[Dataset entries]
(** A moved key keeps its identity.  If [migrate_key_namespace] succeeds for
    a key named by alias, the caller may use, delete and grant the key the
    source led to, and bind the destination; the destination was free, now
    leads the caller to that very key, and no other alias does. *)
Theorem moved_key_is_found c source destination h h' :
  db_wf (db (h_ks h)) -> app_or_selinux (domain source) = true ->
  migrate_key_namespace c source destination h = (Ok tt, h') ->
  exists s id dk, (s = db (h_ks h) \/ migrated c source (h_ks h) s) /\
    load_access_tuple source KeyType.Client (c_uid c) s = Ok (id, dk, None) /\
    check_move c dk None = Ok tt /\
    check_key_permission c (val KeyPermission.REBIND) (move_target c destination) None = Ok tt /\
    load_access_tuple destination KeyType.Client (c_uid c) (db (h_ks h')) = Ok (id, move_target c destination, None) /\
    forall key kt, load_key_entry_id key kt (db (h_ks h')) = Ok id ->
      as_u32 (domain key) = domain (move_target c destination) /\ nspace key = nspace (move_target c destination) /\
      alias key = alias destination.
Proof.
  intros Hwf Hsrc H. unfold migrate_key_namespace in H. rewrite Hsrc in H. simpl in H.
  apply sr_bind_Ok in H as ([id e] & h1 & H1 & H). unfold on_keystore in H1. destruct (loading _ _ _ _ _) as [x k1] eqn:El. simplify_eq.
  apply loading_Ok in El as (Hs & dk & av & Ht & Hc & _).
  apply on_skm_sys_Ok in H as (g & (gc & s' & Hm & ->)%on_db_Ok & ->). simpl in Hm. simpl.
  assert (db_wf (db k1)) as Hwf1 by (destruct Hs as [->|Hs]; [done|exact (migrated_wf _ _ _ _ Hs Hwf)]).
  apply migrate_namespace_Ok in Hm as (al & Ha & Hr & Hal & Hfree & ->).
  unfold load_access_tuple in Ht. rewrite Hsrc in Ht. apply bind_Ok in Ht as (i & Hi & Ht). simplify_eq.
  destruct (load_key_entry_id_Ok _ _ _ _ Hi) as (al' & r & _ & Hin & Hid & (Hty & _ & _ & _ & Hst)%id_match_true).
  destruct (moved_lookup (db k1) id al (move_target c destination) r (wf_keys _ Hwf1) Hin Hid Hty Hst Ha Hal Hfree) as [Hl Ho].
  exists (db k1), id, (if domain source =? val Domain.APP then set_nspace source (c_uid c) else source). split_and!; try done.
  - unfold load_access_tuple. rewrite Hsrc, Hi. done.
  - unfold load_access_tuple. unfold move_target in *. destruct (domain destination =? val Domain.APP) eqn:E; simpl in Ha; rewrite Ha, ?E;
      by rewrite Hl.
  - intros key kt Hk. apply Ho in Hk. unfold move_target in *. by destruct (domain destination =? val Domain.APP).
Qed.
(** *** Who may move a key *)

(** The database after looking for a key with the help of the migrator,
    whatever came of it: as it was, or as the attempt to take the key over
    from the legacy store left it. *)
Definition looked_up c (key : KeyDescriptor) (k : Ks K) (s : Tables) : Prop :=
  s = db k \/ exists uid r m, migration_uid key (c_uid c) = Some uid /\
    do_serialized (check_and_migrate sl_user_offset uid key) (g_legacy (ks_sys k), db k) = (r, (m, s)).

- [Assignment]
Gather each line of the records holding the string "Hsrc".

- [Final answer]
  intros Hwf Hsrc H. unfold migrate_key_namespace in H. rewrite Hsrc in H. simpl in H.
  unfold load_access_tuple in Ht. rewrite Hsrc in Ht. apply bind_Ok in Ht as (i & Hi & Ht). simplify_eq.
  - unfold load_access_tuple. rewrite Hsrc, Hi. done.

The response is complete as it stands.